Story 02/12/2025 11:06

“You’re fired! Get out of this company, you talentless fool!” Alla Viktorovna spat the words with malicious delight, shoving her daughter-in-law toward the office door

“You’re fired! Get out of this company, you talentless fool!” Alla Viktorovna spat the words with malicious delight, shoving her daughter-in-law toward the office door. Lena stumbled, catching herself on the wall as the older woman slammed the door behind her. Her ears rang with the humiliation, the cruelty so sharp it almost felt rehearsed. She held her breath, trying to steady the tremor in her hands as she stepped into the silent corridor. It wasn’t just being fired. It was the way Alla enjoyed it. As though she had been waiting for this moment. Lena walked toward the elevator, gripping her bag tightly. She didn’t look back. She didn’t dare.
When she stepped outside, cold air rushed against her face. Her phone buzzed. A message from Oleg. “Mom said you quit? What happened?” Quit. The word cut deeper than the firing itself. She typed slowly, choosing honesty over pride: “She fired me.” The typing dots came and went before his reply arrived: “We’ll talk at home.”
By the time she reached the apartment, exhaustion pulled at her limbs. Oleg sat at the table, his expression caught between concern and confusion. “She said there were issues with your work,” he said quietly. Lena let out a small, bitter laugh. “What work? She didn’t let me handle anything real. Every time I tried, she took it away. Then she blamed me for ‘not contributing.’” Oleg hesitated, rubbing his temples. “I didn’t think it was this bad.” Lena swallowed. “It was. But I’ll find another job. I won’t work under her again.”
Three days later, the doorbell rang. Lena opened it to find her former coworker, Liza, breathing hard as though she’d run up the stairs. “You need to see this,” Liza whispered, shoving her phone into Lena’s hands. A security video played. Alla Viktorovna storming into the accounting office, grabbing files from Lena’s desk. She tore pages, ripped folders apart, shoved documents into the shredder—all while muttering angrily. “Perfect. Now I finally have a reason to throw her out,” the woman hissed. And then, chillingly, “She shouldn’t have married my son. She thinks she deserves him?” Lena’s stomach twisted.

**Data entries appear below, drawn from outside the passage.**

Lemma removePages_excises_witness :
  ∃ (order : list nat) (w' : World) (out : bytes) (kept : list byte)
    (rest : ()),
    removePagesAndSave (H := Toy.toyPdfLib) Toy.doc5 0
        (Toy.worldWith [1; 3; 0]) = (w', Returned out) ∧
    events w' = [EvPdfLoad [x00; x01; x02; x03; x04]] ++
                  (EvRemovePage <$> order) ++ [EvPdfSave] ∧
    order ≡ₚ [1; 3; 0] ∧
    strictly_descending order ∧
    Toy.toy_load out = Some (mkDoc kept rest) ∧
    (3 < 5 → kept = [x02; x04] ∧ length kept = 5 - 3) ∧
    (3 = 5 → kept = [x20]).
Proof.
  apply (removePages_excises (H := Toy.toyPdfLib) Toy.doc5
           (mkDoc [x00; x01; x02; x03; x04] ()) 0
           [1; 3; 0] (Toy.worldWith [1; 3; 0])).
  - reflexivity.
  - reflexivity.
  - apply (bool_decide_unpack _). vm_compute. exact I.
  - repeat constructor; simpl; lia.
Defined.

(** Removing every page of a five-page document: the indices are distinct
    and in range, and the file that comes back has one page, not
    [5 - 5 = 0]. *)
Lemma removePages_every_page_leaves_one :
  let sel := [0; 1; 2; 3; 4] in
  let r := removePagesAndSave (H := Toy.toyPdfLib) Toy.doc5 0
             (Toy.worldWith sel) in
  NoDup sel ∧ Forall (λ i, i < 5) sel ∧
  r.2 = Returned [x20] ∧
  pdf_load (PdfLib := Toy.toyPdfLib) [x20] = Some (mkDoc [x20] ()) ∧
  length [x20] ≠ 5 - length sel.
Proof.
  split; [apply (bool_decide_unpack _); vm_compute; exact I|].
  split; [repeat constructor; simpl; lia|].
  split; [vm_compute; reflexivity|].
  split; [reflexivity|]. simpl. lia.
Qed.

(** Removing the empty selection keeps every page in place. *)
Example removePages_nothing :
  (removePagesAndSave (H := Toy.toyPdfLib) Toy.doc5 0 (Toy.worldWith [])).2
    = Returned [x00; x01; x02; x03; x04].
Proof. vm_compute. reflexivity. Qed.

(** An index out of range makes the call throw after the load. *)
Example removePages_out_of_range :
  removePagesAndSave (H := Toy.toyPdfLib) Toy.doc5 0 (Toy.worldWith [1; 7])
    = (mkWorld initialApp {[0 := [1; 7]; 1 := [7; 1]]}
         [EvPdfLoad [x00; x01; x02; x03; x04]; EvRemovePage 7],
       Thrown RangeError).
Proof. vm_compute. reflexivity. Qed.

(** ** C2: extracting pages *)

Section Extraction.
Context `{PdfLib}.

Lemma copyPages_one_run (dst src : PDFDocument) (i : nat) (p : Page)
    (w : World) :
  doc_pages src !! i = Some p →
  copyPages dst src [i] w =
    (mkWorld (app w) (arrays w) (events w ++ [EvCopyPages [i]]),
     Returned (copied dst src [i], [p])).
Proof.
  intros Hi. unfold copyPages.
  rewrite (bind_Returned _ _ _ _ _ (emit_run _ _)). simpl. by rewrite Hi.
Qed.

(** Copying and appending the pages at [idxs] appends those pages. *)
Lemma extracted_pages (src : PDFDocument) (idxs : list nat)
    (out : list Page) (dst : PDFDocument) :
  pages_at (doc_pages src) idxs out →
  doc_pages (extracted src idxs dst) = doc_pages dst ++ out.
Proof.
  intros Hat. revert dst.
  induction Hat as [|i p idxs out Hi Hat IH]; intros dst.
  - simpl. by rewrite app_nil_r.
  - unfold extracted in *. simpl. rewrite Hi, IH. simpl.
    by rewrite <-app_assoc.
Qed.

Lemma for_of_copy (src : PDFDocument) (idxs : list nat) (out : list Page)
    (doc : PDFDocument) (w : World) :
  pages_at (doc_pages src) idxs out →
  for_of idxs doc (λ doc idx,
      r ←, copyPages doc src [idx];
      match r.2 with
      | copiedPage :: _ => addPage r.1 copiedPage
      | [] => throw TypeError
      end) w =
    (mkWorld (app w) (arrays w) (events w ++ copy_events idxs),
     Returned (extracted src idxs doc)).
Proof.
  intros Hat. revert doc w.
  induction Hat as [|i p idxs out Hi Hat IH]; intros doc w.
  - simpl. unfold ret, copy_events. simpl.
    by rewrite !app_nil_r, world_eta.
  - rewrite for_of_cons.
    erewrite bind_Returned; last first.
    { erewrite bind_Returned; [|by apply copyPages_one_run]. reflexivity. }
    rewrite IH. simpl. unfold copy_events, extracted. simpl. rewrite Hi.
    by rewrite <-!app_assoc.
Qed.

Lemma pages_at_exists (src : list Page) (idxs : list nat) :
  Forall (λ i, i < length src) idxs → ∃ out, pages_at src idxs out.
Proof.
  induction 1 as [|i idxs Hi _ [out IH]]; [by exists []; constructor|].
  apply lookup_lt_is_Some in Hi as [p Hp].
  exists (p :: out). by constructor.
Qed.

Lemma pages_at_length (src : list Page) (idxs : list nat) (out : list Page) :
  pages_at src idxs out → length out = length idxs.
Proof. intros Hat. symmetry. by eapply Forall2_length. Qed.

Liza paused the video. “The IT guy leaked it. He said he couldn’t stay quiet.” Lena stared at the screen, her breath thin. “Why bring this to me?” Liza looked around nervously. “Because the board saw it too. They’re furious. They called an emergency meeting. If she gets fired, it’ll happen today.”

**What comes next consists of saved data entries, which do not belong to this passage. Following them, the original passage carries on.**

Definition getScheduledDate (type : ScheduleType) (balanceDueDate : option Z)
    (from : Z) : Z :=
  let fridayDate :=
    match type with
    | friday => getNextFriday from
    | friday_eom => getLastFridayOfMonth from
    end in
  match balanceDueDate with
  | None => fridayDate
  | Some balanceDueDate =>
      if balanceDueDate <=? from then fridayDate
      else if fridayDate <? balanceDueDate then fridayDate
      else balanceDueDate
  end.

(** ** Data model *)

(** The Prisma enumerations are declared outside the handlers; each keeps
    the members the handlers name and one constructor for the others. *)
Module PaymentStatus.
Inductive t := SCHEDULED | FAILED | other (name : string).
End PaymentStatus.

Module PaymentTrack.
Inductive t := ANY_CARD | BANK_CARD.
End PaymentTrack.

Module PaymentType.
Inductive t := SUBSCRIPTION | other (name : string).
End PaymentType.

Module PaymentDirectionType.
Inductive t := ACCOUNT_RECEIVABLE | other (name : string).
End PaymentDirectionType.

Module PaymentMethodStatus.
Inductive t := VALID | INVALID | other (name : string).
End PaymentMethodStatus.

Inductive RetryAction :=
  | instant
  | scheduled_friday
  | scheduled_friday_eom
  | backoff
  | not_possible.

Inductive TimeBucket := TB_0_30D | TB_31_60D | TB_61_180D | TB_181D_plus.

Definition RetryAction_to_string (a : RetryAction) : string :=
  match a with
  | instant => "instant"
  | scheduled_friday => "scheduled_friday"
  | scheduled_friday_eom => "scheduled_friday_eom"
  | backoff => "backoff"
  | not_possible => "not_possible"
  end.

Definition TimeBucket_to_string (b : TimeBucket) : string :=
  match b with
  | TB_0_30D => "0-30D"
  | TB_31_60D => "31-60D"
  | TB_61_180D => "61-180D"
  | TB_181D_plus => "181D+"
  end.

(** The [retry_trace_data] object written with a retry payment; the two
    ISO strings are kept as time values. *)
Record RetryTraceData := {
  original_payment_id : string;
  original_code : option Z;
  retry_reason : string;
  retry_timestamp : Z;
  scheduled_date : Z;
  time_bucket : TimeBucket;
  trace_days_overdue : Z;
}.

(** The columns of a payment row that the handlers read or write.  Not
    kept: transaction_id, processing_split_key, the async_processing and
    gateway columns, created_at, processed_at, updated_at and the loaded
    relations. *)
Module Payment.
Record t := mk {
  id : string;
  status : PaymentStatus.t;
  code : option Z;
  direction : option PaymentDirectionType.t;
  track : option PaymentTrack.t;
  type : PaymentType.t;
  date : Z;
  amount : Z;
  account_id : string;
  payment_method_id : option string;
  payment_method_processor_id : option string;
  subscription_id : option string;
  billing_cycle_id : option string;
  retry_routing_ctx : list string;
  retry_sequence_nb : Z;
  retry_prev_payment_id : option string;
  retry_annotation : option string;
  retry_trace_data : option RetryTraceData;
  retry_logic_version : option Z;
  memo : option string;
  fail_reason : option string;
}.
End Payment.

(** The object passed to [Payment.create]; each [connect: { id }] is the
    identifier it connects to. *)
Record PaymentCreateInput := {
  in_account : string;
  in_date : Z;
  in_amount : Z;
  in_type : PaymentType.t;
  in_direction : PaymentDirectionType.t;
  in_track : PaymentTrack.t;
  in_status : PaymentStatus.t;
  in_payment_method : option string;
  in_payment_method_processor : option string;
  in_subscription : option string;
  in_billing_cycle : option string;
  in_retry_prev_payment_id : string;
  in_retry_sequence_nb : Z;
  in_retry_routing_ctx : list string;
  in_retry_annotation : string;
  in_retry_logic_version : Z;
  in_retry_trace_data : RetryTraceData;
  in_memo : string;
}.

(** The fields of [UpdatePaymentInput] that the failure handler sets. *)
Record UpdatePaymentInput := {
  up_status : option PaymentStatus.t;
  up_code : option Z;
  up_fail_reason : option string;
}.

(** Modelled from the spec: model/BillingCycle, model/CustomerAccount and
    model/PaymentMethod are not in the source tree.  Each record keeps the
    fields the handlers read or write, and each store operation below
    follows the pattern of [Payment]'s: a [Result] that fails when the
    database call throws. *)
Module BillingCycle.
Record t := mk {
  id : string;
  end_date : Z;
  days_overdue : option Z;
}.
End BillingCycle.

Module CustomerAccount.
Record t := mk {
  id : string;
  balance_due_date : option Z;
  last_failed_payment_amount : option Z;
  last_failed_payment_date : option Z;
}.
End CustomerAccount.

Module PaymentMethod.
Record t := mk {
  id : string;
  status : PaymentMethodStatus.t;
  memo : option string;
}.
End PaymentMethod.

Inductive ApplicationError :=
  | ServerInternalError (message : string)
  | DatabaseError (detail : string).

Inductive Result (A : Type) :=
  | success (data : A)
  | fail (error : ApplicationError).
Arguments success {A} data.
Arguments fail {A} error.

Definition ok {A} (r : Result A) : bool :=
  match r with success _ => true | fail _ => false end.

(** Modelled from the spec: lib/Result is not in the source tree.
    [safe_unwrap] gives the data of a success and nothing for a failure,
    as its callers use it ([r.safe_unwrap() || payment]). *)
Definition safe_unwrap {A} (r : Result A) : option A :=
  match r with success d => Some d | fail _ => None end.

Inductive LogLevel := info | warn | error.

Record LogEntry := {
  logger_name : string;
  level : LogLevel;
  message : string;
}.

(** ** The world the handlers run in *)

(** The tables behind the model classes, the clock, the logger output and
    the outbox of the notification collaborator of the specification
    ([send_alert]).  [db_online] says whether database calls succeed;
    [fresh_id n] is the identifier the database gives to the row created
    when the payment table holds [n] rows. *)
Record World := {
  payments : list Payment.t;
  payment_methods : gmap string PaymentMethod.t;
  accounts : gmap string CustomerAccount.t;
  billing_cycles : gmap string BillingCycle.t;
  db_online : bool;
  fresh_id : nat -> string;
  now : Z;
  log : list LogEntry;
  alerts : list string;
}.

Definition with_payments (w : World) (ps : list Payment.t) : World :=
  {| payments := ps; payment_methods := payment_methods w;
     accounts := accounts w; billing_cycles := billing_cycles w;
     db_online := db_online w; fresh_id := fresh_id w; now := now w;
     log := log w; alerts := alerts w |}.

Definition with_payment_methods (w : World)
    (ms : gmap string PaymentMethod.t) : World :=
  {| payments := payments w; payment_methods := ms;
     accounts := accounts w; billing_cycles := billing_cycles w;
     db_online := db_online w; fresh_id := fresh_id w; now := now w;
     log := log w; alerts := alerts w |}.

Definition with_accounts (w : World)
    (acs : gmap string CustomerAccount.t) : World :=
  {| payments := payments w; payment_methods := payment_methods w;
     accounts := acs; billing_cycles := billing_cycles w;
     db_online := db_online w; fresh_id := fresh_id w; now := now w;
     log := log w; alerts := alerts w |}.

Definition with_billing_cycles (w : World)
    (bcs : gmap string BillingCycle.t) : World :=
  {| payments := payments w; payment_methods := payment_methods w;
     accounts := accounts w; billing_cycles := bcs;
     db_online := db_online w; fresh_id := fresh_id w; now := now w;
     log := log w; alerts := alerts w |}.

Definition with_log (w : World) (l : list LogEntry) : World :=
  {| payments := payments w; payment_methods := payment_methods w;
     accounts := accounts w; billing_cycles := billing_cycles w;
     db_online := db_online w; fresh_id := fresh_id w; now := now w;
     log := l; alerts := alerts w |}.

(** State passing: an asynchronous function of the source is a function
    from the world before the call to its value and the world after. *)
Definition M (A : Type) : Type := World -> A * World.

Lena sank onto a chair, overwhelmed. Anger, shock, vindication—everything collided at once. Her phone rang. Oleg. His voice shook. “They removed her. She’s banned from the building. There will be a legal review.” Lena closed her eyes tightly. “Oleg…” He exhaled shakily. “I’m sorry. I should have believed you sooner.”
He came home carrying a weight she recognized: the realization that someone he trusted had been cruel all along. “What do we do now?” he asked softly. Lena touched his hand. “We move on. Without her.”
The following week, Lena received a formal apology from the company. They offered her a new position, free from Alla’s influence. They wanted to make amends. Lena took days to decide. She wasn’t sure she could walk back into a place where she had been humiliated so deeply.
In the end, she chose her own peace. She accepted a job at a different company—different culture, different energy, different future.
Months later, she and Oleg sat in a warm café. He studied her with a softness she hadn’t seen in a long time. “You deserved better from the beginning,” he said quietly. Lena smiled, a real smile, steady and calm. “I know.” And for the first time, she truly meant it.